The Relative Performance of Ensemble Methods with Deep Convolutional Neural Networks for Image Classification
This work addresses the problem of optimizing ensemble methods for image classification, providing insights for researchers and practitioners, but it is incremental as it builds on existing ensemble techniques.
The study investigated the performance of various ensemble methods, including unweighted averaging, majority voting, Bayes Optimal Classifier, and Super Learner, for image classification using deep convolutional neural networks, finding that the Super Learner achieved the best performance across all experiments.
Artificial neural networks have been successfully applied to a variety of machine learning tasks, including image recognition, semantic segmentation, and machine translation.

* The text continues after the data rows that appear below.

(** C4.  [verifyApiKey] never throws.  It returns [null] when the request
    cannot be built or sent (a transport error), when the reply has a
    non-success status, when the reply's body cannot be read, and when the
    body's [valid] flag is false or absent.  On a successful reply whose
    [valid] flag is true it returns an identity: [userId] is the reply's, or
    ["user-"] followed by the first 8 characters of the credential when the
    reply omits it; [permissions] defaults to [[]] and [env] to [{}]. *)
Theorem C4_verifyApiKey_fails_closed
    (encodeURIComponent : string -> JS.outcome string)
    (fetch : string -> JS.outcome McpProxy.FetchResponse)
    (apiKey authServerUrl : string) :
  let verify := McpProxy.verifyApiKey encodeURIComponent fetch apiKey authServerUrl in
  (∃ r, verify = JS.Returns r)
  ∧ (∀ e, encodeURIComponent apiKey = JS.Throws e -> verify = JS.Returns None)
  ∧ (∀ encoded, encodeURIComponent apiKey = JS.Returns encoded ->
      (∀ e, fetch (McpProxy.lookupUrl authServerUrl encoded) = JS.Throws e ->
            verify = JS.Returns None)
      ∧ (∀ response,
          fetch (McpProxy.lookupUrl authServerUrl encoded) = JS.Returns response ->
          (McpProxy.ok response = false -> verify = JS.Returns None)
          ∧ (∀ e, McpProxy.json_body response = JS.Throws e -> verify = JS.Returns None)
          ∧ (∀ data, McpProxy.json_body response = JS.Returns data ->
               (∀ e, JS.member data "valid" = JS.Throws e -> verify = JS.Returns None)
               ∧ (∀ valid, JS.member data "valid" = JS.Returns valid ->
                    JS.truthy valid = false -> verify = JS.Returns None))
          ∧ (∀ fields,
               JS.truthy_str authServerUrl = true ->
               McpProxy.ok response = true ->
               McpProxy.json_body response = JS.Returns (JS.JObj fields) ->
               JS.truthy (JS.assoc "valid" fields) = true ->
               ∃ r, verify = JS.Returns (Some r)
                 ∧ McpProxy.userId r =
                     JS.or_default (JS.assoc "userId" fields)
                       (JS.JStr ("user-" ++ JS.substring0 8 apiKey))
                 ∧ McpProxy.permissions r =
                     Some (JS.or_default (JS.assoc "permissions" fields) (JS.JArr []))
                 ∧ McpProxy.env r =
                     Some (JS.or_default (JS.assoc "env" fields) (JS.JObj []))
                 ∧ (JS.assoc "userId" fields = None ->
                    McpProxy.userId r = JS.JStr ("user-" ++ JS.substring0 8 apiKey))
                 ∧ (JS.assoc "permissions" fields = None ->
                    McpProxy.permissions r = Some (JS.JArr []))
                 ∧ (JS.assoc "env" fields = None ->
                    McpProxy.env r = Some (JS.JObj []))))).
Proof.
  intros verify. split; [apply verifyApiKey_returns |].
  assert (Hempty : JS.truthy_str authServerUrl = false -> verify = JS.Returns None).
  { intros Hu. unfold verify, McpProxy.verifyApiKey. rewrite Hu. reflexivity. }
  split.
  - intros e Henc. destruct (JS.truthy_str authServerUrl) eqn:Hu; [| auto].
    unfold verify, McpProxy.verifyApiKey. rewrite Hu, Henc. reflexivity.
  - intros encoded Henc. split.
    + intros e Hf. destruct (JS.truthy_str authServerUrl) eqn:Hu; [| auto].
      unfold verify, McpProxy.verifyApiKey. rewrite Hu, Henc. simpl.
      rewrite Hf. reflexivity.
    + intros response Hf.
      assert (Hreply : JS.truthy_str authServerUrl = true -> verify = _)
        by (intros Hu; exact (verifyApiKey_reply _ _ _ _ _ _ Hu Henc Hf)).
      split; [| split; [| split]].
      * intros Hok. destruct (JS.truthy_str authServerUrl) eqn:Hu; [| auto].
        rewrite Hreply by reflexivity. rewrite Hok. reflexivity.
      * intros e Hbody. destruct (JS.truthy_str authServerUrl) eqn:Hu; [| auto].
        rewrite Hreply by reflexivity. rewrite Hbody.
        destruct (McpProxy.ok response); reflexivity.
      * intros data Hbody.
        destruct (JS.truthy_str authServerUrl) eqn:Hu; [| split; auto].
        rewrite Hreply by reflexivity. rewrite Hbody. simpl. split.
        -- intros e Hm. rewrite Hm. destruct (McpProxy.ok response); reflexivity.
        -- intros valid Hm Hv. rewrite Hm. simpl. rewrite Hv.
           destruct (McpProxy.ok response); reflexivity.
      * intros fields Hu Hok Hbody Hvalid.
        rewrite Hreply by assumption. rewrite Hok, Hbody. simpl.
        rewrite Hvalid. simpl. eexists. split; [reflexivity |].
        simpl. repeat split; intros ->; reflexivity.
Qed.
(** An interval is irregular exactly when it lies in neither window. *)
Lemma classify_none (d : Z) :
  classify d = None <->
  ~ (1500 * US - TOLERANCE < d < 2500 * US + TOLERANCE) /\
  ~ (1000 * US - TOLERANCE < d < 1500 * US + TOLERANCE).
Proof.
  unfold classify, MS, US, TOLERANCE.
  destruct ((d >? 1 * 1000 + 500 * 1 - 20) && (d <? 2 * 1000 + 500 * 1 + 20)) eqn:E1;
  [| destruct ((d >? 1 * 1000 - 20) && (d <? 1 * 1000 + 500 * 1 + 20)) eqn:E2 ].
  - apply andb_true_iff in E1. destruct E1 as [E1 E1'].
    rewrite Z.gtb_ltb in E1. apply Z.ltb_lt in E1. apply Z.ltb_lt in E1'.
    split; [discriminate | intros [H _]; exfalso; apply H; lia].
  - apply andb_true_iff in E2. destruct E2 as [E2 E2'].
    rewrite Z.gtb_ltb in E2. apply Z.ltb_lt in E2. apply Z.ltb_lt in E2'.
    split; [discriminate | intros [_ H]; exfalso; apply H; lia].
  - apply andb_false_iff in E1. apply andb_false_iff in E2.
    rewrite !Z.gtb_ltb in *. rewrite !Z.ltb_ge in *.
    split; [intros _ | reflexivity]. split; lia.
Qed.

(** With both guards passed, an edge in [STATE_DATA] whose interval is
    regular stores its bit and becomes the last edge. *)
Lemma readIR_data_bit (now : Z) (s : Globals) (b : Z) :
  state s = STATE_DATA -> no_wrap now s -> no_timeout now s ->
  classify (delta_of now s) = Some b ->
  readIR now s = (set_lastRead now (store_bit b s), []).
Proof.
  intros Hst Hw Ht Hc.
  rewrite (readIR_guards_passed Hw Ht). unfold readIR_switch.
  rewrite Hst, Hc. reflexivity.
Qed.

(** C10: in [STATE_DATA], an interval strictly between 1480 us and 1520 us
    lies in both classification windows, and the handler takes it as bit 1:
    the bit-1 test is the first of the two.  The edge stores the bit 1 and
    becomes the last edge. *)
Theorem C10_overlap_is_bit_one (now : Z) (s : Globals) :
  state s = STATE_DATA -> no_wrap now s ->
  1480 * US < delta_of now s < 1520 * US ->
  (1500 * US - TOLERANCE < delta_of now s < 2500 * US + TOLERANCE) /\
  (1000 * US - TOLERANCE < delta_of now s < 1500 * US + TOLERANCE) /\
  classify (delta_of now s) = Some 1 /\
  readIR now s = (set_lastRead now (store_bit 1 s), []).
Proof.
  intros Hst Hw Hd.
  assert (Hc : classify (delta_of now s) = Some 1).
  { unfold classify.
    replace ((delta_of now s >? 1 * MS + 500 * US - TOLERANCE) &&
             (delta_of now s <? 2 * MS + 500 * US + TOLERANCE)) with true; [reflexivity |].
    symmetry. apply andb_true_iff. unfold MS, US, TOLERANCE in *. split.
    - rewrite Z.gtb_ltb. apply Z.ltb_lt. lia.
    - apply Z.ltb_lt. lia. }
  unfold US, TOLERANCE in *.
  repeat split; try lia; try exact Hc.
  apply readIR_data_bit; try assumption.
  right. unfold MS. lia.
Qed.

(** An interval of 1500 us at pulse 16 is stored as a 1. *)
Lemma C10_overlap_witness :
  let s := mkGlobals 20000 16 0 STATE_DATA 0 in
  (state s = STATE_DATA /\ no_wrap 21500 s /\ 1480 * US < delta_of 21500 s < 1520 * US) /\
  classify (delta_of 21500 s) = Some 1 /\
  readIR 21500 s = (mkGlobals 21500 17 2 STATE_DATA 0, []).
Proof.
  intro s.
  assert (Hst : state s = STATE_DATA) by reflexivity.
  assert (Hw : no_wrap 21500 s) by (right; unfold s; simpl; lia).
  assert (Hd : 1480 * US < delta_of 21500 s < 1520 * US) by (vm_compute; split; reflexivity).
  split; [repeat split; assumption |].
  destruct (C10_overlap_is_bit_one 21500 s Hst Hw Hd) as (_ & _ & Hc & Hr).
  split; [exact Hc | exact Hr].
Defined.

(** C6 (counterexample): in [STATE_DATA], with the previous edge at 1000 us,
    an edge at 51000 us has an interval of 50000 us, outside both windows.
    The edge after it, 9000 us later, is not taken as a first edge: it is
    taken as the start marker and moves the decoder to [STATE_DATA], because
    the timeout guard had already made the irregular edge itself the first
    edge of the new attempt. *)
Lemma C6_counterexample :
  let s := mkGlobals 1000 5 0 STATE_DATA 0 in
  state s = STATE_DATA /\
  classify (delta_of 51000 s) = None /\
  state (fst (readIR 60000 (fst (readIR 51000 s)))) <> STATE_NEED_START2.
Proof.
  vm_compute. split; [reflexivity | split; [reflexivity | discriminate]].
Qed.
(** [options->output = ...]: the options with the output name filled in. *)
Definition with_output (o : trim_options) (out : string) : trim_options :=
  mkOptions (calls o) (frames o) out (thread o).

Definition trim_trace (env : Env) (filename : string) (o : trim_options) : Outcome :=
  match open_input env filename with
  | None =>
      mkOutcome 1 ["error: failed to open " +:+ filename +:+ nl] [] (output o) None
  | Some file =>
      let out := output_file filename o in
      if create_output env out (version file) (properties file) then
        mkOutcome 0 ["Trimmed trace is available as " +:+ out +:+ nl] [] out
                  (Some (trim_loop (with_output o out) (events file) loop_start))
      else
        mkOutcome 1 ["error: failed to create " +:+ out +:+ nl] [] out None
  end.

(** The calls a run has handed to the writer. *)
Definition written_calls (r : Outcome) : list Call :=
  match run r with
  | Some (_, st) => writer st
  | None => []
  end.

(** One result of [getopt_long] with the long and short options of trim;
    [OptOther] is any value the [switch] has no case for. *)
Inductive Opt :=
  | OptHelp
  | OptCalls (optarg : string)
  | OptFrames (optarg : string)
  | OptThread (optarg : string)
  | OptOutput (optarg : string)
  | OptOther (opt : ascii).

(** The [while ((opt = getopt_long(...)) != -1)] loop: the options built, or
    the outcome of the [return] inside the [switch]. *)
Fixpoint read_options (opts : list Opt) (o : trim_options) : trim_options + Outcome :=
  match opts with
  | [] => inl o
  | OptHelp :: _ => inr (mkOutcome 0 [] [usage_text] (output o) None)
  | OptCalls optarg :: rest =>
      read_options rest (mkOptions (merge (calls o) optarg) (frames o) (output o) (thread o))
  | OptFrames optarg :: rest =>
      read_options rest (mkOptions (calls o) (merge (frames o) optarg) (output o) (thread o))
  | OptThread optarg :: rest =>
      read_options rest (mkOptions (calls o) (frames o) (output o) (atoi optarg))
  | OptOutput optarg :: rest =>
      read_options rest (mkOptions (calls o) (frames o) optarg (thread o))
  | OptOther opt :: _ =>
      inr (mkOutcome 1
             ["error: unexpected option `" +:+ String opt EmptyString +:+ "`" +:+ nl]
             [usage_text] (output o) None)
  end.

(** [if (options.calls.empty() && options.frames.empty())
       options.calls = trace::CallSet(trace::FREQUENCY_ALL);] *)
Definition default_calls (o : trim_options) : trim_options :=
  if empty (calls o) && empty (frames o)
  then mkOptions (callset_of FREQUENCY_ALL) (frames o) (output o) (thread o)
  else o.

(** [command]: [opts] are the options [getopt_long] finds and [args] the
    arguments from [argv[optind]] on. *)
Definition command (env : Env) (opts : list Opt) (args : list string) : Outcome :=
  let start :=
    mkOptions (callset_of FREQUENCY_NONE) (callset_of FREQUENCY_NONE) EmptyString (-1) in
  match read_options opts start with
  | inr early => early
  | inl o =>
      let o := default_calls o in
      match args with
      | [] =>
          mkOutcome 1
            ["error: apitrace trim requires a trace file as an argument." +:+ nl]
            [usage_text] (output o) None
      | [filename] => trim_trace env filename o
      | _ :: extra =>
          mkOutcome 1
            ["error: extraneous arguments:" +:+
             foldr (fun a s => " " +:+ a +:+ s) EmptyString extra +:+ nl]
            [usage_text] (output o) None
      end
  end.

End trim.

(** ** The selection set of the specification

    [trace::CallSet] is implemented in trace_callset.hpp, which is not part
    of this file; the instance below follows the specification's
    SelectionSet. *)

(** Modelled from the spec: the upper end of a range of [trace::CallSet], an
    inclusive index or none for an open-ended-from range. *)
Inductive RangeEnd :=
  | UpTo (last : N)
  | OpenEnded.

(** Modelled from the spec: one inclusive integer range of [trace::CallSet]. *)
Record CallRange := mkRange {
  range_first : N;
  range_last : RangeEnd
}.

(** Modelled from the spec: [trace::CallSet] as a tagged variant, explicitly
    empty, explicitly everything, or a non-empty collection of ranges (which
    may overlap). *)
Inductive SelectionSet :=
  | SelectNone
  | SelectAll
  | SelectRanges (r : CallRange) (rs : list CallRange).

(** Modelled from the spec: membership of an index in one range of
    [trace::CallSet]. *)
Definition in_range (n : N) (r : CallRange) : bool :=
  (range_first r <=? n) &&
  match range_last r with
  | UpTo last => n <=? last
  | OpenEnded => true
  end.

However, few studies fully investigated ensembles of artificial neural networks. In this work, we investigated multiple widely used ensemble methods, including unweighted averaging, majority voting, the Bayes Optimal Classifier, and the (discrete) Super Learner, for image recognition tasks, with deep neural networks as candidate algorithms. We designed several experiments, with the candidate algorithms being the same network structure with different model checkpoints within a single training process, networks with same structure but trained multiple times stochastically, and networks with different structure. In addition, we further studied the over-confidence phenomenon of the neural networks, as well as its impact on the ensemble methods. Across all of our experiments, the Super Learner achieved best performance among all the ensemble methods in this study.